You could use: nominal form, nounal form or, as you yourself suggest, noun form.
These three phrases have the required emphasis on a related-but-different-parts-of-speech link between the words, rather than one of descent or derivation.
Merriam-Webster give the following definitions:
nominal adjective ...
of, relating to, or being a noun or a word or expression taking a noun construction
nounal adjective ...
of, relating to, or of the
nature, function, or quality of a noun
And noun can itself be used adjectivally, as it is in the linguistics terms noun phrase and noun class.
A cursory glace through Google Books search results suggests nominal form gets extensive use in linguistics texts. Two relevant examples follow:
Early Indo-European languages present a wide range of nominal constructions that convey verbal action and combine a noun and a nominal form of the verb...
Archaic Syntax in Indo-European: The Spread of Transitivity in Latin, Brigitte Bauer (2011)
The nominal form of a transitive verb that has only the prefix mang... does not differ from the stem-word, or the word to be regarded as such...
A Grammar of Toba Batak, Herman Neubronner van der van der Tuuk (2013)
Nounal form seems to be seen more in non-linguistics texts, though it is also used in linguistics too; it may be more dated as a phrase.
Similarly, "knowledge" is a nounal form rooted in verbs: OE "cnawan" meaning "to know," and OE "-cennan" meaning "To make known."
Libri, vol. 38, Jean Anker (1988)
In these the Latin gerund is reproduced in 17 cases by a nounal form; 10 cases by a participle; 2 cases by an infinitive. The Gospels have little to teach: only one Latin gerund in the ablative has an object; this construction is paraphrased.
Publications of the Modern Language Association of America (1900)
Noun form seems to get the most general use. It's favoured in ESL circles and is also commonly used in linguistics as well.
Noun form of verb (gerund)
[For example] Rotting: When looking after food, it is important to minimise rotting.
Advanced Grammar: For Academic Writing, Richard Stevenson (2010)
You pronounce the noun form of affect differently from the verb form. With the noun form, you stress the first syllable, and the a sounds like it would if you were saying “at.”
Grammar Essentials For Dummies, Geraldine Woods (2010)
Even though the intrusion error in (11) is also homophonous with the target verb form, it is not itself a verb form but a noun form.
Morphological Structure in Language Processing, R. Harald Baayen, Robert Schreuder (2011)
According to Google Ngram viewer, noun form also seems to be the most common of the three, with nominal form also well established and nounal form comparatively rare:

Both noun form and nominal form seem current and readily understandable, though neither is specific in describing the verb-noun relationship you require - they are, of course, more general phrases with other uses. However, your context makes the intended meaning very clear.
For what it's worth, to my mind, noun form is the nicest - it's simple and straightforward. It's also exactly the words that came to your own mind when trying to find a term!

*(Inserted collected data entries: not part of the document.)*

(** C25: a delta-fork retagging, however it ends, in whatever phase, leaves alone
    the boundary commits and the first one whose tags are on main or on a branch
    of the user and resolve: the tags stay and stand for the snapshots they stood
    for (a boundary tag on an older rebuild branch is not covered: the migration
    moves it); and no head but of rebuild branches is moved. *)
Theorem delta_forks_keep_boundaries epoch d b s s' r :
  io_retag_with_delta_forks epoch d b s = (s', r) →
  let w := dir_of s (dataset_path d) in let w' := dir_of s' (dataset_path d) in
  (∀ br, rebuild_head br = false → v_head w' br = v_head w br) ∧
  ∀ t c, v_tags w !! t = Some c → rebuild_head (tc_branch c) = false → live_tag w c →
    at_boundary (commit_versions (v_tags w)) t →
    v_tags w' !! t = Some c ∧
    ∀ h, v_version w (tc_branch c) (tc_version c) = Some h → v_version w' (tc_branch c) (tc_version c) = Some h.
Proof.
  set (path := dataset_path d). set (K := at_boundary (commit_versions (v_tags (dir_of s path)))). intros Hr.
  assert (Hall : all_fixed K s s'); [|destruct (Hall path) as [_ Hu Ht]; cbv zeta; split; [exact Hu|]; intros t c Hc Hb Hl HK; by apply Ht].
  unfold io_retag_with_delta_forks in Hr. apply (bind_rel _ _ _ _ _ _ Hr); clear Hr; [by intros s1 x [-> _]%ensure_writable_inv|].
  intros s0 [] [-> _]%ensure_writable_inv _ Hr. apply (bind_rel _ _ _ _ _ _ Hr); clear Hr; [apply within_quiet_fixed, _|].
  intros s1 commits [Hq1 Hm]%list_commits_inv _ Hr. cbv zeta in Hr. destruct (Nat.leb_spec (size commits) 2) as [Hle|Hgt]; [by injection Hr as <- _|].
  destruct Hm as [Hx Hm]; [lia|]. fold path in Hx, Hm, Hr.
  set (boundaries := boundary_positions (size commits) ∖ _) in Hr. set (rb := compact_rebuild_branch_name epoch) in Hr.
  assert (Hrb : is_compact_rebuild_branch rb = true) by (apply starts_with_app).
  destruct (by_version commits) as [|[first v0] rest] eqn:Esort.
  { exfalso. apply (f_equal length) in Esort. unfold by_version in Esort. rewrite sort_by_length, hash_iter_perm, length_map_to_list in Esort.
    cbn in Esort. lia. }
  assert (Hx1 : path_exists s1 path = true) by (rewrite <-Hx; by apply spared_exists, quiet_spared).
  apply (bind_rel _ _ _ _ _ _ Hr); clear Hr; [intros s2 x; by apply create_branch_fixed|].
  intros s2 [] _ Hs2 Hr. apply (bind_rel _ _ _ _ _ _ Hr); clear Hr.
  { intros s3 x [Hq _]%io_open_uncached_head. by apply quiet_fixed. }
  intros s3 [ds|] [Hq3 Hds]%io_open_uncached_head Hs3 Hr; [|by injection Hr as <- _]. specialize (Hds ds eq_refl) as [_ Hds].
  assert (Hx3 : path_exists s3 path = true) by by rewrite (fixed_exists K s2 s3), (fixed_exists K s1 s2).
  assert (Hwant : want_branch rb = Some rb) by done. rewrite Hwant in Hds.
  apply (bind_rel _ _ _ _ _ _ Hr); clear Hr.
  { intros s4 x E. by eapply (rebuild_phase_fixed K) in E as [? _]. }
  intros s4 built E4 Hs4 Hr. eapply (rebuild_phase_fixed K) in E4 as [_ Hplan]; [|done..]. specialize (Hplan built eq_refl).
  assert (Hx4 : path_exists s4 path = true) by by rewrite (fixed_exists K s3 s4).
  apply (bind_rel _ _ _ _ _ _ Hr); clear Hr.
  { intros s5 x. apply retag_plan_fixed; [done|]. intros c v (j & v' & Hj & Hn)%Hplan HK.
    destruct (HK (S j) c v') as [?|Hin]; [|done|done|].
    - rewrite <-Hm, Esort. exact Hj.
    - rewrite <-Hm in Hin. by apply Hn. }
  intros s5 [] _ Hs5 Hr. assert (Hx5 : path_exists s5 path = true) by by rewrite (fixed_exists K s4 s5).
  apply (bind_rel _ _ _ _ _ _ Hr); clear Hr; [intros s6 x; by apply migrate_fixed|].
  intros s6 [] _ _ Hr. apply (bind_rel _ _ _ _ _ _ Hr); clear Hr; [apply within_quiet_fixed, _|].
  intros s7 bs _ _ Hr. apply (bind_rel _ _ _ _ _ _ Hr); clear Hr.
  { intros s8 x. apply delete_rebuilds_fixed, Forall_forall. by intros br [[Hbr _] _]%list_elem_of_filter. }
  intros s8 cl _ _ Hr. apply (bind_rel _ _ _ _ _ _ Hr); clear Hr.
  { intros s9 x. apply io_or_within. intros s10 y E. eapply spared_fixed, cleanup_spares, E. }
  intros s9 cl' _ _ Hr. apply (bind_rel _ _ _ _ _ _ Hr); [|by intros s10 [] _ _ [= <- _]].
  intros s10 x ?%io_refresh_inv. by apply quiet_fixed.
Qed.
End keeps.

(** ** Examples *)

Module RetagExample.
Import StoreExample CommitExample.
#[export] Existing Instances RefLance.ops RefLance.view RefLance.laws RefLance.versions RefLance.version_laws
  RefMaint.maint_ops RefMaint.maint_laws RefIndex.index_ops RefIndex.index_laws StoreExample.ident_serialize
  StoreExample.cache_order CommitExample.tag_order MaintExample.version_order StatsExample.plain_form.
#[export] Instance version_order : HashIter string N := map_order.
#[export] Instance branch_laws : LanceBranchLaws (option RefLance.dir) RefLance.handle.
Proof.
  split.
  - intros [w|] h b w'; cbn; [|done]. destruct (RefLance.rd_heads w !! b) eqn:E; [|done]. intros [= <-].
    split_and!; [done|done| | |done].
    + cbn. by rewrite lookup_delete_eq.
    + intros [c|] Hc; cbn; [|done]. rewrite lookup_delete_ne; [done|congruence].
  - intros [w|] h b w' e; cbn; [|by intros [= <- _]]. destruct (RefLance.rd_heads w !! b); [done|]. by intros [= <- _].
  - intros [w|] h t w' r; cbn; [|by intros [= <- _]]. destruct (RefLance.rd_tags w !! t); by intros [= <- _].
Qed.

(** A commit [c]<n> that leaves the text [v]<n> in document [A]. *)
Definition commit_row (s : St) (n : nat) : St :=
  let r := io_upsert_chunks "o/t" "main" "A" [row "A" ("v" +:+ pretty n)] s in
  match r.2 with Ok v => fst (io_tag_commit "o/t" "main" ("c" +:+ pretty n) v r.1) | Err _ => r.1 end.

Definition store_n (n : nat) : St := foldl commit_row store0 (seq 1 n).

(** The texts a commit's snapshot holds. *)
Definition texts (s : St) (c : string) : option (list string) :=
  match snd (io_checkout_commit_snapshot "o/t" c s) with
  | Ok h => Some (map cr_content (RefLance.rh_rows h)) | Err _ => None end.
Definition before : St := store_n 6.
Definition after : St := fst (io_retag_with_delta_forks 17 "o/t" "main" before).
Definition commits6 : list string := ["c1"; "c2"; "c3"; "c4"; "c5"; "c6"].

(** A document that changes at every commit: of the snapshots that are rebuilt
    each one also holds the rows of the commits before it. *)
Example rebuilt_snapshots_are_stale :
  snd (io_retag_with_delta_forks 17 "o/t" "main" before) = Ok (6, 4) ∧
  map (texts before) commits6 = [Some ["v1"]; Some ["v2"]; Some ["v3"]; Some ["v4"]; Some ["v5"]; Some ["v6"]] ∧
  map (texts after) commits6 =
    [Some ["v1"]; Some ["v1"; "v2"]; Some ["v1"; "v2"; "v3"]; Some ["v4"];
     Some ["v1"; "v2"; "v3"; "v4"; "v5"]; Some ["v1"; "v2"; "v3"; "v4"; "v5"; "v6"]].
Proof. vm_compute. auto. Qed.

(** A second round, on the snapshots of the first, adds the old rows again. *)
Example retagging_twice_repeats_rows :
  map (texts (fst (io_retag_with_delta_forks 18 "o/t" "main" after))) ["c2"; "c3"] =
    [Some ["v1"; "v1"; "v2"]; Some ["v1"; "v1"; "v2"; "v1"; "v2"; "v3"]].
Proof. by vm_compute. Qed.

(** A branch of the user's, with a commit of its own. *)
Definition feature : St :=
  let r := io_create_branch_from_tag "o/t" "feature" "c6" before in
  let w := io_upsert_chunks "o/t" "feature" "F" [row "F" "f"] r.1 in
  match w.2 with Ok v => fst (io_tag_commit "o/t" "feature" "f1" v w.1) | Err _ => w.1 end.
Definition last_commit (b : string) (s : St) : option string :=
  match snd (last_indexed (mkDomain "o/t") (mkBranchName b) (CommitExample.restarted s)) with
  | Ok li => li_commit li | Err _ => None
  end.

(** Retagging main moves the other branches' commits too, and the branch that
    loses its commit is one where nothing has been indexed. *)
Example retagging_main_forgets_branches :
  let s := fst (io_retag_with_delta_forks 17 "o/t" "main" feature) in
  (last_commit "feature" feature, last_commit "main" feature) = (Some "f1", Some "c6") ∧
  (last_commit "feature" s, last_commit "main" s) = (None, Some "f1").
Proof. vm_compute. auto. Qed.
End RetagExample.
Import RetagExample.

Lemma startup_cleanup_spares_commits_witness :
  let s' := fst (io_cleanup_compaction_branches after) in
  v_tags (dir_of s' MaintExample.path) !! "c_c4" = Some (mkTagContents None 9 3).
Proof.
  destruct (io_cleanup_compaction_branches after) as [s' r] eqn:E. cbn [fst].
  destruct (startup_cleanup_spares_commits after s' r E MaintExample.path) as (_ & _ & _ & Hl & _).
  apply Hl; [by vm_compute|done].
Defined.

Absent a more specific term for Semitic languages in general or Hebrew in particular (ask on Linguistics, perhaps, if that's what you want), I'd go for noun form.
To clarify the link you're trying to make, I'd also use verb rather than word, and state which noun form you are referring to, as there are possibly several different nouns related to the verb. Thus, your sentence would read:
Thus, the verb and its noun form, X, appear seven times in the chapter.
I also doubt there is a specific technical term for what you're asking for because it's not that well defined an idea, as you can see when you generalise it beyond the case at hand.
I'm not sure that the relationship between fly and flight is fundamentally the same as that between enjoy and joy, gladden and gladness, or fish (the verb) and fish (the noun) - or fishing, for that matter.
Also with enjoy, for instance, putting enjoyment and joy aside, we can conjugate two verbal nouns, enjoying and to enjoy, the to-infinitive form and the gerund: while it is Hebrew rather than English in your example, I assume there are equivalent regularly-formed verbal nouns of some sort: should they be be excluded from the term you seek? (Apologies for the laborious explanation! I'm just trying to illustrate that it's not a simple, straightforward category you seek a label for, at least as I see it.)